In Politics of Showboating and Rope-A-Dope, Tyson Fury is No Muhammad Ali

Editorial By Robert Brizel, Head Real Combat Media Boxing Correspondent

Oleksandr Usyk, now the undisputed world heavyweight champion, proved he is a finer technical boxer than ‘The Gypsy King’ Tyson Fury, for the moment, which will generate interest in the contractual rematch in 2024 or 2025 between the two combatants. Given the circumstances of the Saturday night, May 18, 2024 main event bout for the undisputed world heavyweight championship at Kingdom Arena in Riyadh, Saudi Arabia, certain facts emerge.

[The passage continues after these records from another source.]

Lemma eia3_bits_witness :
  let z := ZUC (replicate 16 7) (eia3_iv 5 0 1) 3 in
  Z.testbit (zuc_eia3 (replicate 16 7) 5 0 1 1 [0x80]) (31 - 4) =
    xorb (xorb (stream_bit z 4) (stream_bit z 5)) (stream_bit z (32 * 2 + 4)).
Proof.
  intros z. etransitivity.
  - apply (eia3_bits (replicate 16 7) 5 0 1 1 [0x80] 4); [by_decide|done|lia|lia].
  - reflexivity.
Defined.

End Zuc.
(* ===== verification/KasumiSpec.v ===== *)
(** KASUMI is the Feistel cipher of TS 35.202, which can be undone, and [Kasumi]'s f8 and f9
    are the functions of TS 35.201. *)

From S2P Require Import Prelude Kasumi.

Module KasumiSpec.
Import Kasumi.

(** ** The Feistel network *)

(** The round functions of TS 35.202, numbered from 0. *)
Definition round_function (k : subkeys) (i : nat) (x : Z) : Z :=
  if Nat.even i then FO k (FL k x (Z.of_nat i)) (Z.of_nat i) else FL k (FO k x (Z.of_nat i)) (Z.of_nat i).

(** L_i = R_(i-1) xor f_i(L_(i-1)), R_i = L_(i-1). *)
Definition feistel (k : subkeys) (i : nat) (lr : Z * Z) : Z * Z := (snd lr .^ round_function k i (fst lr), fst lr).
Definition unfeistel (k : subkeys) (i : nat) (lr : Z * Z) : Z * Z := (snd lr, fst lr .^ round_function k i (snd lr)).

Definition cipher (k : subkeys) (lr : Z * Z) : Z * Z := foldl (fun x i => feistel k i x) lr (seq 0 8).
Definition decipher (k : subkeys) (lr : Z * Z) : Z * Z := foldr (unfeistel k) lr (seq 0 8).

Lemma decipher_cipher k lr : decipher k (cipher k lr) = lr.
Proof.
  assert (forall i x, unfeistel k i (feistel k i x) = x) as H.
  { intros i [l r]. unfold unfeistel, feistel. cbn [fst snd]. by rewrite lxor_cancel_r. }
  unfold cipher, decipher. cbn [foldl foldr seq]. by rewrite !H.
Qed.

Lemma two_rounds_feistel k i lr : Nat.even i = true ->
  feistel k (S i) (feistel k i lr) = two_rounds k (Z.of_nat i) lr.
Proof.
  destruct lr as [l r]. intros Hi. unfold feistel, round_function, two_rounds.
  cbn [fst snd]. rewrite Nat.even_succ, <- Nat.negb_even, Hi. cbn [negb]. by rewrite Nat2Z.inj_succ.
Qed.

Lemma rounds_cipher k lr : for_up 4 (fun i => two_rounds k (2 * Z.of_nat i)) lr = cipher k lr.
Proof.
  unfold cipher. cbn [seq foldl]. rewrite !two_rounds_feistel by done. reflexivity.
Qed.

(** The octets of a block, and its two words. *)
Definition block (lr : Z * Z) : list Z := to_be 4 (fst lr) ++ to_be 4 (snd lr).
Definition two_words (l : list Z) : Z * Z := (be (take 4 l), be (drop 4 l)).

Lemma word32_be l : bytes (take 4 l) -> (4 <= length l)%nat -> word32 l = be (take 4 l).
Proof.
  destruct l as [|a [|b [|c [|d l]]]]; cbn [length]; try lia. intros H _. cbn [take] in H |- *. rewrite take_0 in *.
  apply Forall_cons in H as [Ha H]. apply Forall_cons in H as [Hb H]. apply Forall_cons in H as [Hc H].
  apply Forall_cons in H as [Hd _]. unfold word32. rd_simpl. cbn [be length].
  change (8 * Z.of_nat 3) with 24. change (8 * Z.of_nat 2) with 16. change (8 * Z.of_nat 1) with 8.
  change (8 * Z.of_nat 0) with 0. rewrite !Z.shiftl_mul_pow2 by done.
  unfold inw in *. rewrite u32_id; [|unfold inw]; lia.
Qed.

Lemma bytes32_be x : bytes32 x = to_be 4 x.
Proof.
  unfold bytes32. cbn [to_be]. rewrite !u8_mod, !shiftr_div by done.
  change (8 * Z.of_nat 3) with 24. change (8 * Z.of_nat 2) with 16. change (8 * Z.of_nat 1) with 8.
  change (8 * Z.of_nat 0) with 0. by rewrite Z.div_1_r.
Qed.

Lemma kasumi_eq k l : bytes l -> length l = 8%nat -> kasumi k l = block (cipher k (two_words l)).
Proof.
  intros Hl Ln. unfold kasumi. rewrite rounds_cipher.
  rewrite !word32_be by (try apply Forall_take; try apply Forall_drop; rewrite ?length_drop; done || lia).
  rewrite (take_ge (drop 4 l)) by (rewrite length_drop; lia). fold (two_words l).
  destruct (cipher k (two_words l)) as [x y]. unfold block. cbn [fst snd]. by rewrite !bytes32_be.
Qed.

Lemma length_kasumi k l : length (kasumi k l) = 8%nat.
Proof. unfold kasumi. by destruct (for_up _ _ _). Qed.

Lemma kasumi_bytes k l : bytes (kasumi k l).
Proof. unfold kasumi. destruct (for_up _ _ _). unfold bytes32. repeat constructor; apply u8_inw. Qed.

Lemma round_function_word k i x : inw 32 (round_function k i x).
Proof. unfold round_function, FO, FL. destruct (Nat.even i); apply u32_inw. Qed.

Lemma cipher_words k lr : inw 32 (fst lr) -> inw 32 (snd lr) -> inw 32 (fst (cipher k lr)) /\ inw 32 (snd (cipher k lr)).
Proof.
  unfold cipher. generalize (seq 0 8). intros l. revert lr. induction l as [|i l IH]; intros [a b] Ha Hb; [done|].
  cbn [foldl]. apply IH; cbn [fst snd feistel] in *; [|done]. auto using round_function_word with words.
Qed.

This reporter feels Tyson Fury’s showboating and clowning around cost him the scorecards of two of the three judges. There is a difference between ring generalship, showmanship and showboating. Fury clowned around, even putting his hands behind his back, and had no respect for either Oleksandr Usyk or the judges at ringside. The presumption by Fury was his size, his ability, or both, made him the presumptive winner without having to work for it. True, Fury has a reputation. However, Usyk’s unblemished undefeated record in two divisions, cruiserweight and heavyweight did not show any chinks in his defensive armor.

Fury continued to cite some of Usyk’s performances, misleading himself while not looking at his own performances under the microscope, and not considering Usyk’s progressive ring I.Q. It never occurred to Fury that a smaller opponent like Usyk could defeat him. Smaller heavyweights have not experienced a charmed life in their quest for the world title. Usyk, though, was already there. Usyk trained for nine months in isolation, and his trip to Riyadh with the Usyk camp was not a social call.

Fury’s showboating including numerous attempts at the rope-a-dope pioneered by Muhammad Ali, trying to lure Usyk into the trap. Usyk simply countered with pinpoint accuracy and would have none of it. That Usyk hit hard enough and accurate enough to drive Fury into the ropes in the ninth round with the intention of finishing Fur for good should be a wakeup call. Fury not going for broke in round 12 is a lesson learned, never underestimate you opponent.

Fury is not Muhammad Ali, and Usyk is not a fighter you play with in the ring. Perhaps Fury’s clowning and showboating is just his personality. Ustk proved being on the ropes against him in the later stages of a world heavyweight title bout is not a place an opponent would want to be. The warning signs were there, and Tyson Fury ignored them. Whether Fury can adjust his game plan for the rematch is pure conjecture. Like Zhilei Zhang versus Joe Joyce I and II, a rematch with Usyk might not go well for Fury and could conceivable end his career if he gets knocked out. Usyk might be better off with Joseph Parker, Agit Kabayel, Ricardo Torrez Jr., Moses Itauma, or the winner of Zhilei Zhang versus Deontay Wilder as future opponents.

From Max Baer to Muhammad Ali to Prince Naseem Hamed, boxing showmen in the ring have always been entertaining. Fury defeats Usyk in the entertainment sense. Usyk is a talented technical fighter in the Joe Louis in his heyday sense. Showboating inside and outside the ring sells tickets and is great publicity, but it is not good boxing. If Tyson Fury does not learn his lessons, he might repeat his mistakes. A fighter like Usyk is not only going to do the work, but will work even harder because he knows he will have to better to defeat a fighter such as Tyson Fury and did. Fury needs to take the rematch more seriously, if he does sign for a rematch. To this reporter, despite his popularity, Tyson Fury’s sort of showboating leaves him vulnerable to attack and counterattack against a world class foe, and fight the same game plan is certain to give Usyk an even better outcome the second time. Simply put, Tyson Fury in his prime is no Muhammad Ali. This is because Ali knew what he could get away with in the ring. Fury does not.